(** * Template engine of marcusrbrown/containers (scripts/template_engine.py)

    A shallow embedding of [TemplateEngine]: template metadata loading and
    schema check, inheritance resolution with [_deep_merge], parameter
    preparation and validation, generation and design-time validation.

    Python data is embedded as [value] (what [yaml.safe_load] yields);
    a Python [dict] is an association list kept in insertion order, because
    the code iterates over [.items()] and the order decides which error is
    raised first.  Exceptions are constructors of [exn]; code that may raise
    returns [res]. *)

From Stdlib Require Import String Ascii List ZArith Bool Lia Sorted Permutation.
Import ListNotations.
Open Scope list_scope.
Open Scope string_scope.
#[local] Set Warnings "-register-all".

(** ** Python values and dicts *)

Inductive value : Type :=
| VNone
| VBool (b : bool)
| VInt (z : Z)
| VStr (s : string)
| VList (l : list value)
| VDict (d : list (string * value)).

Definition dict := list (string * value).

(** [d[k]] / [k in d] on a dict. *)
Fixpoint dict_get (k : string) (d : dict) : option value :=
  match d with
  | [] => None
  | (k', v) :: r => if String.eqb k k' then Some v else dict_get k r
  end.

(** [d[k] = v]: an existing key keeps its position, a new key goes last. *)
Fixpoint dict_set (k : string) (v : value) (d : dict) : dict :=
  match d with
  | [] => [(k, v)]
  | (k', v') :: r =>
      if String.eqb k k' then (k', v) :: r else (k', v') :: dict_set k v r
  end.

(** [d.pop(k, None)]. *)
Fixpoint dict_pop (k : string) (d : dict) : dict :=
  match d with
  | [] => []
  | (k', v') :: r => if String.eqb k k' then r else (k', v') :: dict_pop k r
  end.

Definition dict_mem (k : string) (d : dict) : bool :=
  match dict_get k d with Some _ => true | None => false end.

(** ** Exceptions and results *)

(** The exception classes the embedded code can raise.  Jinja's
    [TemplateSyntaxError], [UndefinedError] and [TemplateNotFound] are all
    subclasses of [TemplateError], the only Jinja class the code catches, so
    they share one constructor.  [KeyError] carries the [repr] of its key;
    [YAMLError] is the base class of what [yaml.safe_load] raises on a
    malformed document. *)
Inductive exn : Type :=
| FileNotFoundError (msg : string)
| ValidationError (msg : string)
| YAMLError (msg : string)
| ValueError (msg : string)
| TypeError (msg : string)
| KeyError (key_repr : string)
| AttributeError (msg : string)
| RecursionError
| ReError (msg : string)
| TemplateError (msg : string).

(** [str(e)]. *)
Definition exn_str (e : exn) : string :=
  match e with
  | FileNotFoundError m | ValidationError m | YAMLError m | ValueError m | TypeError m
  | AttributeError m | ReError m | TemplateError m | KeyError m => m
  | RecursionError => "maximum recursion depth exceeded"
  end.

Inductive res (A : Type) : Type :=
| Ok (a : A)
| Raise (e : exn).
Arguments Ok {A} a.
Arguments Raise {A} e.

Definition res_bind {A B} (r : res A) (k : A -> res B) : res B :=
  match r with Ok a => k a | Raise e => Raise e end.

Notation "'let*' x ':=' c 'in' k" := (res_bind c (fun x => k))
  (at level 200, x name, c at level 100, k at level 200).

Definition is_ok {A} (r : res A) : bool :=
  match r with Ok _ => true | Raise _ => false end.

(** ** Python operations on values *)

Definition py_truthy (v : value) : bool :=
  match v with
  | VNone => false
  | VBool b => b
  | VInt z => negb (Z.eqb z 0)
  | VStr s => negb (String.eqb s EmptyString)
  | VList l => match l with [] => false | _ => true end
  | VDict d => match d with [] => false | _ => true end
  end.

(** [bool] is a subclass of [int] in Python: [True == 1]. *)
Definition as_int (v : value) : option Z :=
  match v with
  | VBool b => Some (if b then 1%Z else 0%Z)
  | VInt z => Some z
  | _ => None
  end.

(** [a == b]; dict equality ignores order. *)
Fixpoint py_eq (a b : value) {struct a} : bool :=
  match a, b with
  | VNone, VNone => true
  | VStr x, VStr y => String.eqb x y
  | VList xs, VList ys =>
      (fix go (xs ys : list value) : bool :=
         match xs, ys with
         | [], [] => true
         | x :: xs', y :: ys' => py_eq x y && go xs' ys'
         | _, _ => false
         end) xs ys
  | VDict xs, VDict ys =>
      Nat.eqb (length xs) (length ys) &&
      (fix go (xs : list (string * value)) : bool :=
         match xs with
         | [] => true
         | (k, x) :: r =>
             match dict_get k ys with
             | Some y => py_eq x y
             | None => false
             end && go r
         end) xs
  | _, _ =>
      match as_int a, as_int b with
      | Some x, Some y => Z.eqb x y
      | _, _ => false
      end
  end.

(** [t in s] for strings. *)
Fixpoint is_substring (t s : string) : bool :=
  String.prefix t s ||
  match s with
  | EmptyString => false
  | String _ s' => is_substring t s'
  end.

Definition type_name (v : value) : string :=
  match v with
  | VNone => "NoneType" | VBool _ => "bool" | VInt _ => "int"
  | VStr _ => "str" | VList _ => "list" | VDict _ => "dict"
  end.

(** [x in c]. *)
Definition in_op (x c : value) : res bool :=
  match c with
  | VList l => Ok (existsb (py_eq x) l)
  | VDict d =>
      match x with
      | VStr k => Ok (dict_mem k d)
      | VList _ | VDict _ => Raise (TypeError ("unhashable type: '" ++ type_name x ++ "'"))
      | _ => Ok false
      end
  | VStr s =>
      match x with
      | VStr t => Ok (is_substring t s)
      | _ => Raise (TypeError "'in <string>' requires string as left operand")
      end
  | _ => Raise (TypeError ("argument of type '" ++ type_name c ++ "' is not iterable"))
  end.

(** [c[k]] with a string key. *)
Definition getitem (c : value) (k : string) : res value :=
  match c with
  | VDict d => match dict_get k d with Some v => Ok v | None => Raise (KeyError ("'" ++ k ++ "'")) end
  | VList _ => Raise (TypeError "list indices must be integers or slices, not str")
  | VStr _ => Raise (TypeError "string indices must be integers")
  | _ => Raise (TypeError ("'" ++ type_name c ++ "' object is not subscriptable"))
  end.

(** [c.get(k, dflt)]. *)
Definition get_method (c : value) (k : string) (dflt : value) : res value :=
  match c with
  | VDict d => match dict_get k d with Some v => Ok v | None => Ok dflt end
  | _ => Raise (AttributeError ("'" ++ type_name c ++ "' object has no attribute 'get'"))
  end.

(** [c.items()]. *)
Definition items_method (c : value) : res dict :=
  match c with
  | VDict d => Ok d
  | _ => Raise (AttributeError ("'" ++ type_name c ++ "' object has no attribute 'items'"))
  end.

(** [for x in c] over a value that is not a [str] (the code turns a [str]
    into a one-element list before iterating). *)
Definition py_iter (c : value) : res (list value) :=
  match c with
  | VList l => Ok l
  | VDict d => Ok (map (fun kv => VStr (fst kv)) d)
  | VStr s => Ok (map (fun a => VStr (String a EmptyString)) (list_ascii_of_string s))
  | _ => Raise (TypeError ("'" ++ type_name c ++ "' object is not iterable"))
  end.

Fixpoint str_ltb (s t : string) : bool :=
  match s, t with
  | _, EmptyString => false
  | EmptyString, String _ _ => true
  | String a s', String b t' =>
      if Nat.eqb (nat_of_ascii a) (nat_of_ascii b) then str_ltb s' t'
      else Nat.ltb (nat_of_ascii a) (nat_of_ascii b)
  end.

(** [a < b] for numbers and strings (list ordering is not used by the code). *)
Definition py_lt (a b : value) : res bool :=
  match as_int a, as_int b with
  | Some x, Some y => Ok (Z.ltb x y)
  | _, _ =>
      match a, b with
      | VStr s, VStr t => Ok (str_ltb s t)
      | _, _ => Raise (TypeError ("'<' not supported between instances of '"
                                  ++ type_name a ++ "' and '" ++ type_name b ++ "'"))
      end
  end.

Definition digit (n : nat) : ascii := ascii_of_nat (48 + n).

Fixpoint digits_of (fuel n : nat) (acc : string) : string :=
  match fuel with
  | O => acc
  | S f =>
      let acc' := String (digit (Nat.modulo n 10)) acc in
      if Nat.ltb n 10 then acc' else digits_of f (Nat.div n 10) acc'
  end.

Definition z_str (z : Z) : string :=
  let n := Z.to_nat (Z.abs z) in
  (if Z.ltb z 0 then "-" else EmptyString) ++ digits_of (S n) n EmptyString.

Fixpoint join (sep : string) (l : list string) : string :=
  match l with
  | [] => EmptyString
  | [x] => x
  | x :: r => x ++ sep ++ join sep r
  end.

(** [repr(v)] (string escapes are not modelled) and [str(v)]. *)
Fixpoint py_repr (v : value) : string :=
  match v with
  | VNone => "None"
  | VBool b => if b then "True" else "False"
  | VInt z => z_str z
  | VStr s => "'" ++ s ++ "'"
  | VList l => "[" ++ join ", " (map py_repr l) ++ "]"
  | VDict d => "{" ++ join ", " (map (fun kv => "'" ++ fst kv ++ "': " ++ py_repr (snd kv)) d) ++ "}"
  end.

Definition py_str (v : value) : string :=
  match v with VStr s => s | _ => py_repr v end.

══════════

YOUR GOAL: Among the records above, find each line holding the string "what" and pull it out.

ANSWER TO THE PROBLEM:
    Python data is embedded as [value] (what [yaml.safe_load] yields);
    [YAMLError] is the base class of what [yaml.safe_load] raises on a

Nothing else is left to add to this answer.